A police curfew is set to be imposed nationwide in Sri Lanka from 6 p.m. local time on Friday until 6 a.m. on Monday, as authorities on the island moved to slow the spread of the virus, which has infected 65 people there.
The religious body that oversees mosques in the nation directed all of them to shut indefinitely. About 10% of the country’s 22 million people are Muslims.
Meanwhile, mosques elsewhere in the region screened people for high temperatures using thermometers and urged their faithful to practice greater social distancing during Friday prayers.
In an address to his nation late on Thursday, Indian Prime Minister Narendra Modi appealed to citizens to stay home and avoid panic-buying, as India outlined plans to halt all international flights in an effort to stem the number of cases in India, which passed 200 on Friday.
Following Modi’s appeal, a senior district official in the town of Ayodhya in India’s northern state of Uttar Pradesh, said he expected the state government to call off the Ram Navami Mela, a major Hindu religious gathering in the temple town.
“We’re expecting an official order in a couple of days and it will be in line with what our prime minister said yesterday in his address,” said the senior official.
The annual Ram Navami fair in Ayodhya brings millions of Hindus to the holy city.
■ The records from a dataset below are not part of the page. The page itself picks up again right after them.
(* ===== verification/RestServer.v ===== *)
(** * The REST server, from the client's request to its response
    (examples/http/rest_server.cc on http/)

    The whole stack in one statement: requests written by the client's
    [HttpRequest::appendTo], cut into reads by TCP among other clients' traffic,
    parsed, routed, answered, written out piecewise and read back by the client's
    [ResponseParser].  The handlers are those of the example server. *)

From Stdlib Require Import QArith.
From stdpp Require Import gmap.
From S2P Require Import Prelude StdMap CStr Buffer Url HttpMessage HttpContext HttpParse HttpRoundtrip ResponseParser ResponseRoundtrip Router HttpServer EventLoop Double TcpConnection TcpFrames HttpConnection TcpServer ServerSystem HttpService.
Import TcpConnection TcpFrames ServerSystem.
Close Scope Q_scope.
Open Scope nat_scope.

Module RestServer.
#[local] Opaque HttpServer.process.

(** ** What the client reads *)

(** A client's parser over a stream of responses: [reset] before each. *)
Fixpoint read_responses (n : nat) (s : bytes) : list HttpResponse.HttpResponse :=
  match n with
  | O => []
  | S n =>
    match ResponseParser.parse ResponseParser.reset s with
    | (true, p, rest) => if ResponseParser.gotAll p then ResponseParser.response_ p :: read_responses n rest else []
    | _ => []
    end
  end.

Lemma read_responses_all rs :
  Forall ResponseRoundtrip.sendable rs ->
  read_responses (length rs) (concat (map HttpServer.serialize rs)) = map ResponseRoundtrip.client_view rs.
Proof.
  induction 1 as [|r rs Hr _ IH]; [done|]. cbn [length map concat read_responses].
  destruct (ResponseRoundtrip.parse_appended r Buffer.kInitialSize (concat (map HttpServer.serialize rs)) Hr) as (p & Hp & Hg & He).
  change (HttpServer.serialize r) with (Buffer.content (HttpResponse.appendTo r (Buffer.Buffer_new Buffer.kInitialSize))).
  rewrite Hp, Hg, He. by rewrite IH.
Qed.

(** ** Any handler *)
Section handler.
Variable h : HttpRequest.HttpRequest -> HttpResponse.HttpResponse -> HttpResponse.HttpResponse.

(** The response the server sends to a request. *)
Definition answer (req : HttpRequest.HttpRequest) : HttpResponse.HttpResponse :=
  let keep_alive := HttpRequest.keepAlive req in
  HttpResponse.setKeepAlive keep_alive (h req (HttpResponse.HttpResponse_new keep_alive)).

Lemma serve_all_answers reqs :
  HttpConnection.responses (HttpServer.serve_all (HttpService.stateless (Some h)) tt reqs).2 =
  map (fun req => HttpServer.serialize (answer req)) reqs.
Proof.
  unfold HttpConnection.responses. induction reqs as [|req reqs IH]; [done|].
  cbn [HttpServer.serve_all map snd]. rewrite omap_app. f_equal. exact IH.
Qed.

Lemma exchange mb rhs :
  Forall (HttpServer.pipelinable (HttpService.ctx0 mb)) rhs ->
  HttpConnection.responses (HttpServer.l_trace (HttpServer.process (HttpService.stateless (Some h)) tt (HttpService.ctx0 mb)
    (concat (map HttpServer.request_bytes rhs)))) =
  map (fun rh => HttpServer.serialize (answer (received rh.1 rh.2))) rhs.
Proof.
  intros Hall. pose proof (HttpServer.process_pipeline (HttpService.stateless (Some h)) rhs tt _ Hall) as Hp. cbn zeta in Hp.
  change (HttpContext.reset (HttpService.ctx0 mb)) with (HttpService.ctx0 mb) in Hp. destruct Hp as (-> & _).
  by rewrite serve_all_answers, map_map.
Qed.

(** Once the server has read the requests, in whatever pieces, the responses to
    exactly these requests are on the wire or queued, and the client reads them. *)
Lemma end_to_end {D : Type} `{Double D} nm ip_port keep_alive mb max_input io_loops
    (e : System (A := HttpServer.HttpServer) (D := D)) y rhs :
  rtc (step (H := HttpService.http_application (Some h))) (HttpService.service_start nm ip_port keep_alive mb max_input io_loops) e ->
  y ∈ sessions e -> state_ (world y) <> kConnecting ->
  concat (frags y) = concat (map HttpServer.request_bytes rhs) -> (zlen (concat (frags y)) < two64)%Z ->
  Forall (HttpServer.pipelinable (HttpService.ctx0 mb)) rhs ->
  Forall (fun rh => ResponseRoundtrip.sendable (answer (received rh.1 rh.2))) rhs ->
  let stream := wire (world y) ++ Buffer.content (output_buffer_ (world y)) in
  let answers := map (fun rh => answer (received rh.1 rh.2)) rhs in
  stream = concat (map HttpServer.serialize answers) /\
  read_responses (length rhs) stream = map ResponseRoundtrip.client_view answers /\
  (outputBufferPending (world y) = 0 -> wire (world y) = concat (map HttpServer.serialize answers)).
Proof.
  intros Hr Hin Hnc Hf Hlen Hp Hs stream answers.
  pose proof (HttpService.sv_conns _ _ _ (HttpService.reachable_service_ok _ _ _ _ _ _ _ _ Hr)) as Hcs.
  rewrite Forall_forall in Hcs. pose proof (HttpService.co_up _ _ _ _ (Hcs y Hin) Hnc) as Hx.
  destruct (HttpConnection.session_exact _ mb tt true _ Hx Hlen) as (Hw & _).
  cbn [HttpService.as_http HttpConnection.world HttpConnection.frags] in Hw. rewrite Hf in Hw.
  change (HttpContext.setMaxBodyBytes mb HttpContext.HttpContext_new) with (HttpService.ctx0 mb) in Hw.
  rewrite exchange in Hw by done. fold stream in Hw.
  assert (Hst : stream = concat (map HttpServer.serialize answers)) by (unfold answers; by rewrite map_map).
  split_and!; [done| |].
  - rewrite Hst. unfold answers. rewrite <-(length_map (fun rh => answer (received rh.1 rh.2)) rhs).
    apply read_responses_all. by rewrite Forall_map.
  - intros Hp0. rewrite <-Hst. unfold stream. assert (Buffer.content (output_buffer_ (world y)) = []) as ->; [|by rewrite app_nil_r].
    apply length_0_nil. rewrite Buffer.length_content; [done|]. apply (HttpConnection.se_stream _ _ _ _ _ Hx).
Qed.
End handler.

(** ** The example's routes *)
Import HttpResponse.
Definition JSON : bytes := bs "application/json".
Definition QUOTE : bytes := ["034"%char].
(** A member of a JSON object. *)
Definition member (key value : bytes) : bytes := QUOTE ++ key ++ QUOTE ++ bs ":" ++ QUOTE ++ value ++ QUOTE.

Definition health : Router.Handler := fun _ _ resp =>
  setBody (bs "{" ++ member (bs "status") (bs "ok") ++ bs "}") (setContentType JSON (setStatus 200 [] resp)).
Definition users : Router.Handler := fun _ p resp =>
  let id := default [] (mlookup (bs "id") p) in
  setBody (bs "{" ++ member (bs "id") id ++ bs "," ++ member (bs "name") (bs "user" ++ id) ++ bs "}")
    (setContentType JSON (setStatus 200 [] resp)).
Definition search : Router.Handler := fun req _ resp =>
  let q := (HttpRequest.queryParam (bs "q") req).1 in
  let page := if (HttpRequest.hasQueryParam (bs "page") req).1 then (HttpRequest.queryParam (bs "page") req).1 else bs "1" in
  setBody (bs "{" ++ member (bs "q") q ++ bs "," ++ member (bs "page") page ++ bs "}")
    (setContentType JSON (setStatus 200 [] resp)).
Definition form : Router.Handler := fun req _ resp =>
  setBody (match mlookup (bs "name") (HttpRequest.formParams req) with
           | Some v => bs "hello " ++ v
           | None => bs "no name"
           end) (setContentType (bs "text/plain") (setStatus 200 [] resp)).
Definition echo : Router.Handler := fun req _ resp =>
  setBody (HttpRequest.body_ req) (setContentType (bs "text/plain") (setStatus 200 [] resp)).

Definition router : Router.Router :=
  Router.post (bs "/echo") echo (Router.post (bs "/form") form (Router.get (bs "/search") search
    (Router.get (bs "/users/{id}") users (Router.get (bs "/health") health [])))).
Definition rest_handler (req : HttpRequest.HttpRequest) (resp : HttpResponse) : HttpResponse :=
  (Router.route router req resp).2.

(** ** What the server promises *)
Inductive endpoint := Health | User (id : bytes) | Search | Form | Echo.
This year authorities were expecting a surge in numbers, as the foundation-laying ceremony of the grand Ram Temple, was also expected to take place.
Sharad Sharma, the spokesman for the Vishwa Hindu Parishad, a Hindu nationalist organisation, said it had asked its cadre not to hold any procession on Ram Navami.
“We’re also requesting people … pray and celebrate Ram Navami in their homes, in community temples and not to gather in large numbers at any place. We will follow the appeal of our prime minister,” he said.